→ **ASSIGNMENT**:
Copy the result of filtering the entries below for lines that include the string "passes".

─── THE DATA

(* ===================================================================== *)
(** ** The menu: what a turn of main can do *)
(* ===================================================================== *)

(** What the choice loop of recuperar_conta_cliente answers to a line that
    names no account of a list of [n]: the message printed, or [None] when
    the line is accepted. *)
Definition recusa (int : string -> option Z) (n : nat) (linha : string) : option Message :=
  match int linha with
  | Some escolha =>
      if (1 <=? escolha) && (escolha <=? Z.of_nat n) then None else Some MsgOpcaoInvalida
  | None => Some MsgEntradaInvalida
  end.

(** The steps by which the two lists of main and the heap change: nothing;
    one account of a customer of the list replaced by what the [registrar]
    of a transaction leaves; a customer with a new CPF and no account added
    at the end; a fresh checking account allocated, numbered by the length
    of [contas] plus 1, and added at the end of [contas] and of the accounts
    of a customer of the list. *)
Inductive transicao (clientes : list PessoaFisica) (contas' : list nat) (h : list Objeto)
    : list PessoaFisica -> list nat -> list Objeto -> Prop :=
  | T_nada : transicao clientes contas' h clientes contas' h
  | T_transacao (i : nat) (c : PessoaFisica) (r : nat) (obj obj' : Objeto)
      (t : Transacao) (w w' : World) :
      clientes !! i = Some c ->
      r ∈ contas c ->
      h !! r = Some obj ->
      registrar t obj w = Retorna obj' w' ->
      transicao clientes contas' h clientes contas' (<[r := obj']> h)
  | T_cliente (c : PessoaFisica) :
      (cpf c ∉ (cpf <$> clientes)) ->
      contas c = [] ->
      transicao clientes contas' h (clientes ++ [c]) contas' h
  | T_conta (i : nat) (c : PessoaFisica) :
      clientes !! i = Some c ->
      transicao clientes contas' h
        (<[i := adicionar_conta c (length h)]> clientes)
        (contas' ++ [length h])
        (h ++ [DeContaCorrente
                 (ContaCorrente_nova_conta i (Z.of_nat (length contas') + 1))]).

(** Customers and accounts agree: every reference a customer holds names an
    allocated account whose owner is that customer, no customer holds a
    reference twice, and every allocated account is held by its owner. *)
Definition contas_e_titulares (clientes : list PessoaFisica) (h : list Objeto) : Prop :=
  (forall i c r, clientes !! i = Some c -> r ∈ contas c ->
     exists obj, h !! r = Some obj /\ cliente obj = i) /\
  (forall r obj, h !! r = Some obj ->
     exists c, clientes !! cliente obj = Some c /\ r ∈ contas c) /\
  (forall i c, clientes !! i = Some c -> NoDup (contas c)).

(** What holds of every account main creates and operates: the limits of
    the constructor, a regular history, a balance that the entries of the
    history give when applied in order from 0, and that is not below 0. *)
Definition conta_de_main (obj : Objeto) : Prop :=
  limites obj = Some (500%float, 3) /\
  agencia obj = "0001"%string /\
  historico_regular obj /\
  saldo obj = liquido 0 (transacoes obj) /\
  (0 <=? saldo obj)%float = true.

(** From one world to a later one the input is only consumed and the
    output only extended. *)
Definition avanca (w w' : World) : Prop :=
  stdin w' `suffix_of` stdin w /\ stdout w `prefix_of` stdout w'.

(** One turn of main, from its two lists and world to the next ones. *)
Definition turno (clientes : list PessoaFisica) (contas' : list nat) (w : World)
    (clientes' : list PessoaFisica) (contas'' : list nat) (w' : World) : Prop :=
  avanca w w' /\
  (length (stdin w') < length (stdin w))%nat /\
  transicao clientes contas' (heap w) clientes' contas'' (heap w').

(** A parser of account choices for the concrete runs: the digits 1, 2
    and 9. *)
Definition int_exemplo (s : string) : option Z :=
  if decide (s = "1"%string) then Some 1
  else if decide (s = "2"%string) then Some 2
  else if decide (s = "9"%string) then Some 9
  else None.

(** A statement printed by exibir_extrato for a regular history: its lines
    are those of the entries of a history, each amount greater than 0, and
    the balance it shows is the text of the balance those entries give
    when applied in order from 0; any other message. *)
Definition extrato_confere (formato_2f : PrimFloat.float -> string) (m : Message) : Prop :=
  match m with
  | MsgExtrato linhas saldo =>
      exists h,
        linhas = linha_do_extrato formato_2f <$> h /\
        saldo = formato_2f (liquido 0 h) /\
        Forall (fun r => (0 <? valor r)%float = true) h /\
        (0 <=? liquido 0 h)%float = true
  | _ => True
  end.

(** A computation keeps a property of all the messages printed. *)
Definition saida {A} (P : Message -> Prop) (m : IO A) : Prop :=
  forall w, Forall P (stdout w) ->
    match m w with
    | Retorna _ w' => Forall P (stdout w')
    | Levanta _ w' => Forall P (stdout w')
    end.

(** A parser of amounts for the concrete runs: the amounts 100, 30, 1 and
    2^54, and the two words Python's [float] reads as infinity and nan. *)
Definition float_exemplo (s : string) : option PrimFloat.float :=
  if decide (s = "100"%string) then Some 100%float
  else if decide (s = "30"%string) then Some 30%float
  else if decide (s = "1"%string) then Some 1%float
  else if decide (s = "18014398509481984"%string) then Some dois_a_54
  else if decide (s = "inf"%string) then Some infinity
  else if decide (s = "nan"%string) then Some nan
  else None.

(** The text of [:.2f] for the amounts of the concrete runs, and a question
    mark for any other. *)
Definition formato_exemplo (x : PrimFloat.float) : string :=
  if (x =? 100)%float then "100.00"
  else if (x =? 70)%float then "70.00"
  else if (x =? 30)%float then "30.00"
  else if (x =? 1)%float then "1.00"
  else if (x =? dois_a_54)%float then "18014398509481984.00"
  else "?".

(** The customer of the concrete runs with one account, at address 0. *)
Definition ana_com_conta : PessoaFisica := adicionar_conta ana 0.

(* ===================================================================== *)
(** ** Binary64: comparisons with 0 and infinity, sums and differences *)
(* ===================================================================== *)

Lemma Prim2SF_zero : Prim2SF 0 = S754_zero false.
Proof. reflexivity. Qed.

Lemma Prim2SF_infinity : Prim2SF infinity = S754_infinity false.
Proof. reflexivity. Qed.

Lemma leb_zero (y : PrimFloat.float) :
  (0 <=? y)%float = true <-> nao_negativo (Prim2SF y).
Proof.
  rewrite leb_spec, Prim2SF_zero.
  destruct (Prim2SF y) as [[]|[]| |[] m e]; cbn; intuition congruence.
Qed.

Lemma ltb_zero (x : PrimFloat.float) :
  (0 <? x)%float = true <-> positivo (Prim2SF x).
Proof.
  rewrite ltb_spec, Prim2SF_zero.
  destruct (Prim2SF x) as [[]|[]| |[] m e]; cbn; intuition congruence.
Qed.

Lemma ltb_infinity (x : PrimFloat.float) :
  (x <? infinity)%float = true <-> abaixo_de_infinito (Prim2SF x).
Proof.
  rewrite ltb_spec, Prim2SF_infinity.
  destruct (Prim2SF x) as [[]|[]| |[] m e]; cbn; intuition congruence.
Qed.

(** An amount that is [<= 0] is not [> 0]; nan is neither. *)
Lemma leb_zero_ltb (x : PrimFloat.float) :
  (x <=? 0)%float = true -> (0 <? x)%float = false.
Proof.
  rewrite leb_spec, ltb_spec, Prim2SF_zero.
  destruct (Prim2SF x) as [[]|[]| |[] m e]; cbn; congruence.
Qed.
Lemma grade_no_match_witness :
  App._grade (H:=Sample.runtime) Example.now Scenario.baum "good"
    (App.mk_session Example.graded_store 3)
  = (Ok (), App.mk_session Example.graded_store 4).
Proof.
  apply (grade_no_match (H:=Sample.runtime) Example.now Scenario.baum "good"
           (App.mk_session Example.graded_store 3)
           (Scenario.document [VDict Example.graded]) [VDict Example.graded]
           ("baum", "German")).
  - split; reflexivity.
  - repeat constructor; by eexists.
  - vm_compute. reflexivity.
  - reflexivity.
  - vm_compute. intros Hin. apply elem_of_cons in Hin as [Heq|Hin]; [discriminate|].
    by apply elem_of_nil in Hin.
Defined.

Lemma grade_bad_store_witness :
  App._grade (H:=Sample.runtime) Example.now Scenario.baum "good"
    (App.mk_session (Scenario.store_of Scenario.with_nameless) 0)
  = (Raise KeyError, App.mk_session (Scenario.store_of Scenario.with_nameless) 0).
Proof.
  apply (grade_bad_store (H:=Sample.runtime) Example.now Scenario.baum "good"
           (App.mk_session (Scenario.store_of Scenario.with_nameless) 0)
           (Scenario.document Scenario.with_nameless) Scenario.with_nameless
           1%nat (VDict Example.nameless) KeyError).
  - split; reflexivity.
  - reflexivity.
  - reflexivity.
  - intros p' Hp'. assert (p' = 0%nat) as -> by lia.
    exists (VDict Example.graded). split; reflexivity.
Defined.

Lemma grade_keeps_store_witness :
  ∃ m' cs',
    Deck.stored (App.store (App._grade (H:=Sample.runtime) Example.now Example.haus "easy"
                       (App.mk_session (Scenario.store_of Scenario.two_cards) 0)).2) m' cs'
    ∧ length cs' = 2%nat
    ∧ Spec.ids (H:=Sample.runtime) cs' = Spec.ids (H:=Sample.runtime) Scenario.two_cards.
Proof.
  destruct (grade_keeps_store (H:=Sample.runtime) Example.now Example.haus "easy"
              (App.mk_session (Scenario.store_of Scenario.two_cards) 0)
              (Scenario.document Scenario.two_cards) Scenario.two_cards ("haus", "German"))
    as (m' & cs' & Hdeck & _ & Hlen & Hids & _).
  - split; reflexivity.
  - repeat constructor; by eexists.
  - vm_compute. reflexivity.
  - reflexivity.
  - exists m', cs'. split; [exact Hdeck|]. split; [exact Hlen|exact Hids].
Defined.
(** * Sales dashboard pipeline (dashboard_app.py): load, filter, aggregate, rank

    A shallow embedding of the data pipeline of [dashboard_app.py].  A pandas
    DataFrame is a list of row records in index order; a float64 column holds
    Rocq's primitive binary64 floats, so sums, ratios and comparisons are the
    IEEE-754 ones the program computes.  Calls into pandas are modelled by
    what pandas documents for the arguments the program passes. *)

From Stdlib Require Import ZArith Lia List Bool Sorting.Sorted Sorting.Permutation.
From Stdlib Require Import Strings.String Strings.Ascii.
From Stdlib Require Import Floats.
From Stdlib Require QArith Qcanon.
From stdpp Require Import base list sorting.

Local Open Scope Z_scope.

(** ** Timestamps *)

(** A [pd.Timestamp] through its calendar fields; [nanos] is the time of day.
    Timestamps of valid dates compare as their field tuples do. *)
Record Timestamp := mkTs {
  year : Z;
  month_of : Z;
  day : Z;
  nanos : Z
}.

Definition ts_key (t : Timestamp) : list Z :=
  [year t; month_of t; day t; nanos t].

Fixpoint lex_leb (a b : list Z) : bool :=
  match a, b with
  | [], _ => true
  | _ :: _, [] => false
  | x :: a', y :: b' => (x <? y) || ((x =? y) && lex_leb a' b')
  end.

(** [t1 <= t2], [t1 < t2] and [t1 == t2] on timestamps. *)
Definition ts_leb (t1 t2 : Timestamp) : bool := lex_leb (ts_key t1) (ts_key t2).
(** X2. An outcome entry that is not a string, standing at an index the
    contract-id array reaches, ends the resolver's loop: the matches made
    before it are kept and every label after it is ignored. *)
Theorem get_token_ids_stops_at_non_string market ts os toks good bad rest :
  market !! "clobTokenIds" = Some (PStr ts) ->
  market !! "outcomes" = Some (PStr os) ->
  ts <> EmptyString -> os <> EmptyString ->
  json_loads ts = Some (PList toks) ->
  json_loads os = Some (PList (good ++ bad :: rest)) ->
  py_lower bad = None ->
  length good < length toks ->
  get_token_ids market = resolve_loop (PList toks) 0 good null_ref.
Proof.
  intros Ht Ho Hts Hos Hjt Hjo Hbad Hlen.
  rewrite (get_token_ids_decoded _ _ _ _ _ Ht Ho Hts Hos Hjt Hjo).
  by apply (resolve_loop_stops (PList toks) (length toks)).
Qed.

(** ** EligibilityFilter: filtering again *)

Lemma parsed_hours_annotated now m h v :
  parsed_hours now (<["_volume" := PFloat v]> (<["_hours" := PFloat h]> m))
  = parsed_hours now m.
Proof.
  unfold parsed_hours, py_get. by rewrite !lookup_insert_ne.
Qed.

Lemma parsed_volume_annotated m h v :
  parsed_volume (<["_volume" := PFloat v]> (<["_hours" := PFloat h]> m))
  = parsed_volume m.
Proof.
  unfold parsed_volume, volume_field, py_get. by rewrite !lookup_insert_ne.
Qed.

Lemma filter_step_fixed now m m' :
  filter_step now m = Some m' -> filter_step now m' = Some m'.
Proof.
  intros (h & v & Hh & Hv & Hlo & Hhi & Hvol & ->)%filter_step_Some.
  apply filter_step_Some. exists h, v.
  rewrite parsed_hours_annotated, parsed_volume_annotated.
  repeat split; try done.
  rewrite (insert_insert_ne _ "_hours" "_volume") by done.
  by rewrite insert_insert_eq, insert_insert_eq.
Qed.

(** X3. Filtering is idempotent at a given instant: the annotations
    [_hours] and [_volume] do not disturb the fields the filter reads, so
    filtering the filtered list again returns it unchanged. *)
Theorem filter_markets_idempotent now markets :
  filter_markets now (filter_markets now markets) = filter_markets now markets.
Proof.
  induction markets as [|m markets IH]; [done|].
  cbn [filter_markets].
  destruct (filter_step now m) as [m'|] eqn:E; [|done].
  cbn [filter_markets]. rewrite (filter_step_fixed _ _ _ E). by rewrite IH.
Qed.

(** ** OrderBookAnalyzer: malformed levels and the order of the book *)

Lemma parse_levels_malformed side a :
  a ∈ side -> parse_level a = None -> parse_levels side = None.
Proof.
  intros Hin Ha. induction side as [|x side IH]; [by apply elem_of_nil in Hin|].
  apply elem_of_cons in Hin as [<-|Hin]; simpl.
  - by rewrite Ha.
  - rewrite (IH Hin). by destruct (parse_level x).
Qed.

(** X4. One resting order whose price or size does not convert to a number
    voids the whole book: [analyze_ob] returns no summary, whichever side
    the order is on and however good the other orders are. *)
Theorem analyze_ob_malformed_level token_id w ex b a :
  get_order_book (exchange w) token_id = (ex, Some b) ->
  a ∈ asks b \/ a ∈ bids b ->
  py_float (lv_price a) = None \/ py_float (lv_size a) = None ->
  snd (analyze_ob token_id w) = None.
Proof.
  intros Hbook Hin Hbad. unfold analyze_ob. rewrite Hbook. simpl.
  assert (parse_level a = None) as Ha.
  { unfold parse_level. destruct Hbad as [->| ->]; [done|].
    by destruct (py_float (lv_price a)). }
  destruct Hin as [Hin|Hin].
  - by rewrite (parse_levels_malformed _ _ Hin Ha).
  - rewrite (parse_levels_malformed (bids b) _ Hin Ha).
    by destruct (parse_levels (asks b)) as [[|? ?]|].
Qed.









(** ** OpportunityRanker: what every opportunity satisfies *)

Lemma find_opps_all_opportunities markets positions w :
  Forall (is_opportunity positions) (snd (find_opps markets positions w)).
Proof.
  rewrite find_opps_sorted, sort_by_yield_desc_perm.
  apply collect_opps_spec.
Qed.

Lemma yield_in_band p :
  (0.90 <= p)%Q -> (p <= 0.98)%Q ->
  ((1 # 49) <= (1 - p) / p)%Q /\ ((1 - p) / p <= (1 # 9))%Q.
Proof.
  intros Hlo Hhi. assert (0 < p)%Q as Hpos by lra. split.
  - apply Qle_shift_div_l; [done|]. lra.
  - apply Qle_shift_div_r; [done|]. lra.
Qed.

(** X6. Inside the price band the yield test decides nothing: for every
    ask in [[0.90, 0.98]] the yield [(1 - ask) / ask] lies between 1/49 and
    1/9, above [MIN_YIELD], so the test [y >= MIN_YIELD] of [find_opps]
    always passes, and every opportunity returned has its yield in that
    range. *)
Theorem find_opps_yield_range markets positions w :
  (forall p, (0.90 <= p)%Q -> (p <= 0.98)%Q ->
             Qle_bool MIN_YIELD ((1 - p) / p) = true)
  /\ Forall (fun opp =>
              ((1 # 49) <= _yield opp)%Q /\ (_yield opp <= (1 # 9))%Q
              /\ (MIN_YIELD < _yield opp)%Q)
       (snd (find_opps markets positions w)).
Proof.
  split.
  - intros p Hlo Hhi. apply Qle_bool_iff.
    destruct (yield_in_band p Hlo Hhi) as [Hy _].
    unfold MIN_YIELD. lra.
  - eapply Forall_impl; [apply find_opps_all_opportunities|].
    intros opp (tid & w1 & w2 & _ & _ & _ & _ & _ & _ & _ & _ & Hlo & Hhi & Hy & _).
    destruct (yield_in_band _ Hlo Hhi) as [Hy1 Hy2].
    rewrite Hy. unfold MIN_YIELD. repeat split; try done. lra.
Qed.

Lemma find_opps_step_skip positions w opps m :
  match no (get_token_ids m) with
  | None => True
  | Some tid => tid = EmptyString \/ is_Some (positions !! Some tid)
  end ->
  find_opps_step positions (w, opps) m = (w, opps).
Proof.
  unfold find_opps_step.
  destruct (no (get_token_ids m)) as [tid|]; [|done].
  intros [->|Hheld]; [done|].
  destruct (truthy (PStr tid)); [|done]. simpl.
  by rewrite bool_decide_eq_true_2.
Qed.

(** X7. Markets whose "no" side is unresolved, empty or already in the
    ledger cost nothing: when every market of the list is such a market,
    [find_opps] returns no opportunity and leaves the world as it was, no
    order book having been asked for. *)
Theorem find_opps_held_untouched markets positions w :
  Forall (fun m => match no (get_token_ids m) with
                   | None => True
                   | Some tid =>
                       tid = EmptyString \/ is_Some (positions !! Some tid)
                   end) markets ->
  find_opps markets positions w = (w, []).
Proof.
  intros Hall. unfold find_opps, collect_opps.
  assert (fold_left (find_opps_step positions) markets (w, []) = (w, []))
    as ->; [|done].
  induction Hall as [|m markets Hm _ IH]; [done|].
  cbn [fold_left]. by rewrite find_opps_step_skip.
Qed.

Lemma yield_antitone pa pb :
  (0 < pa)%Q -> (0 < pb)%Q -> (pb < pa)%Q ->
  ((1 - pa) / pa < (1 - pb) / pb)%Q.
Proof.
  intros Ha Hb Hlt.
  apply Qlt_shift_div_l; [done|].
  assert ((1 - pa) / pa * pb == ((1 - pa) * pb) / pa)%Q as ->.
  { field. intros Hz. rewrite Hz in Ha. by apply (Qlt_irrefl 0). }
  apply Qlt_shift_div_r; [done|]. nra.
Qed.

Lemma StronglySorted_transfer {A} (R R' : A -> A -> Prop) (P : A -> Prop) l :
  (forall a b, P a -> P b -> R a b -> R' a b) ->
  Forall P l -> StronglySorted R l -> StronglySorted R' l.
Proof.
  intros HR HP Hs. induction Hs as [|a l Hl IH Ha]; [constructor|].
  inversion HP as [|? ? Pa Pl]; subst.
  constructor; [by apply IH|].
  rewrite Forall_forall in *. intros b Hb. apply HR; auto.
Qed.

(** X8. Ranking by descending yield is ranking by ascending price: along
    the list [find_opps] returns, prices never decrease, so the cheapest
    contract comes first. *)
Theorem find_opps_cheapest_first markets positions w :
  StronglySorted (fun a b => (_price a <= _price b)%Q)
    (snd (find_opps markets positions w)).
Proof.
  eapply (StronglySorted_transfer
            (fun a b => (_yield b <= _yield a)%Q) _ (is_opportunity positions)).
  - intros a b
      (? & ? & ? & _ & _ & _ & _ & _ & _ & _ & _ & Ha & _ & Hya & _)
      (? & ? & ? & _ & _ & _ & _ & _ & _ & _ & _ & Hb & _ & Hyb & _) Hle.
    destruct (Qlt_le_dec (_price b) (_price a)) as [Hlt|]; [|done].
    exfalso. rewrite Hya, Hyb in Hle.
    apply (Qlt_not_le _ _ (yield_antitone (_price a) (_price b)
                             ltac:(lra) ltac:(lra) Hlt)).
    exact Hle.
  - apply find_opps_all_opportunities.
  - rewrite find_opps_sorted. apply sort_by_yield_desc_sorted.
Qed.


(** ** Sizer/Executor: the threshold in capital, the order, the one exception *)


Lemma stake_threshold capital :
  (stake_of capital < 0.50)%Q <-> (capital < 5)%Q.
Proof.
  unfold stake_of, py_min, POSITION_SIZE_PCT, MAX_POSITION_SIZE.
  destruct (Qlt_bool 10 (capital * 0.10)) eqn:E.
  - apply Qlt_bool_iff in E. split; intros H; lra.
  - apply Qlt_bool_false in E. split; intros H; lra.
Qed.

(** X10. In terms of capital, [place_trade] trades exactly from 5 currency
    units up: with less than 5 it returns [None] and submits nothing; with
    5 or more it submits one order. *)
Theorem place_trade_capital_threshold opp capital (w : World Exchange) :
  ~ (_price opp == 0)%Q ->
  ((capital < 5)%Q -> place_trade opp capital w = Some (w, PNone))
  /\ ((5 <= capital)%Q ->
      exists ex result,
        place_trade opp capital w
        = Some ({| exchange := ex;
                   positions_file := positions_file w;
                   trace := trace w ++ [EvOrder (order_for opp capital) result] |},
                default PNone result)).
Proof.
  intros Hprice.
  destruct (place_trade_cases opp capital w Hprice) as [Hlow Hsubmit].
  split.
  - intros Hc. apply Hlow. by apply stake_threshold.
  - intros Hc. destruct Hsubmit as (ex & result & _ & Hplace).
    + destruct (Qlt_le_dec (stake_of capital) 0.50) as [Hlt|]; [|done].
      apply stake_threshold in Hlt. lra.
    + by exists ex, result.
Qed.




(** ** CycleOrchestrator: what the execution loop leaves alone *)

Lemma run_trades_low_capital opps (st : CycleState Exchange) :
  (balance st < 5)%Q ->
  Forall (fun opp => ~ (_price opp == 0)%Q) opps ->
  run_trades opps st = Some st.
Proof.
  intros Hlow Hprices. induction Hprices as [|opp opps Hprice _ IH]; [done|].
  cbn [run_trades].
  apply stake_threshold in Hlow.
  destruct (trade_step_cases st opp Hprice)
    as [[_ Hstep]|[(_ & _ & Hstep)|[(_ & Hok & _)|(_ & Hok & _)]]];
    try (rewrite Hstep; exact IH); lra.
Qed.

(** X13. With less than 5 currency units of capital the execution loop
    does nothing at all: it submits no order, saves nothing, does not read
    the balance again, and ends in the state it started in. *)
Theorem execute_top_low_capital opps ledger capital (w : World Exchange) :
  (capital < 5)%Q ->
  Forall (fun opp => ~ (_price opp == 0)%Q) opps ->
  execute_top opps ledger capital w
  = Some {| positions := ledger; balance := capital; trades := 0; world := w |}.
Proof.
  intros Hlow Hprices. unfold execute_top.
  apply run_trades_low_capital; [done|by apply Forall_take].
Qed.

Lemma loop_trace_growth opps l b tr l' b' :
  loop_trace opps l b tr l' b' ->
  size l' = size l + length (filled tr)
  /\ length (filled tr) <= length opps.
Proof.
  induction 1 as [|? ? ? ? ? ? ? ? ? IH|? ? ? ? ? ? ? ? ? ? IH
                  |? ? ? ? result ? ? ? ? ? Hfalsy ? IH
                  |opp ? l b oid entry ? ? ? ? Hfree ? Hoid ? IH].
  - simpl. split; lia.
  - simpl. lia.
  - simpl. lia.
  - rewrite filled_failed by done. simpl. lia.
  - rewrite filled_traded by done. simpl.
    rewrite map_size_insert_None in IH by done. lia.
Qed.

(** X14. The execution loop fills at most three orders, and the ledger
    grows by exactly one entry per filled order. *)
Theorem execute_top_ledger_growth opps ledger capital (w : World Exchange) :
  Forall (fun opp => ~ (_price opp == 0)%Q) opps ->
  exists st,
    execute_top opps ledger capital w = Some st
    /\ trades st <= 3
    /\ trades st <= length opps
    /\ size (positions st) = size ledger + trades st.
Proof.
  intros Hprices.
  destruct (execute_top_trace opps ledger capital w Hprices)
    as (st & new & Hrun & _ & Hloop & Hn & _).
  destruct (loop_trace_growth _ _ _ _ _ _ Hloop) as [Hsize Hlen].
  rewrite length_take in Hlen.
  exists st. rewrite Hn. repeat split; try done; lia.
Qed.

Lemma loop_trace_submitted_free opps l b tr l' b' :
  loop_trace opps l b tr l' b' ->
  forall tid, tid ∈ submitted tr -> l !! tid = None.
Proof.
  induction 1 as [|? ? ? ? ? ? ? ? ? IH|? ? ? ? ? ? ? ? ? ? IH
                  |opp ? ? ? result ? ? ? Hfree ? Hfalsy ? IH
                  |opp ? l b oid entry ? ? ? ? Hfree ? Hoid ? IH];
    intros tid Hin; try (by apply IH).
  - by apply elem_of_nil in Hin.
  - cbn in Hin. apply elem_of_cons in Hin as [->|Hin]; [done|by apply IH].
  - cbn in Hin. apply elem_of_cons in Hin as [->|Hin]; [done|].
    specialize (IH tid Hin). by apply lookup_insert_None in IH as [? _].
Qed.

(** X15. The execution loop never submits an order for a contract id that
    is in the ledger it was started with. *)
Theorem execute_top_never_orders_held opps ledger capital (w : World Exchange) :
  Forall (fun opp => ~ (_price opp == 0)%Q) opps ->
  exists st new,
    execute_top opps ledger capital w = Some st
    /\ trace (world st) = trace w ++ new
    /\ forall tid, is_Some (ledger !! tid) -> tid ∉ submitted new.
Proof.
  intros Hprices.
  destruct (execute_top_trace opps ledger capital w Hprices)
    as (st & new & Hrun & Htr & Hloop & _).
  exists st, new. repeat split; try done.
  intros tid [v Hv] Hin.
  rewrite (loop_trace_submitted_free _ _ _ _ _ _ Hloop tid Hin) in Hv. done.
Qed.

──────

→ **OUTPUT FOR THIS TASK**:
    what pandas documents for the arguments the program passes. *)
    always passes, and every opportunity returned has its yield in that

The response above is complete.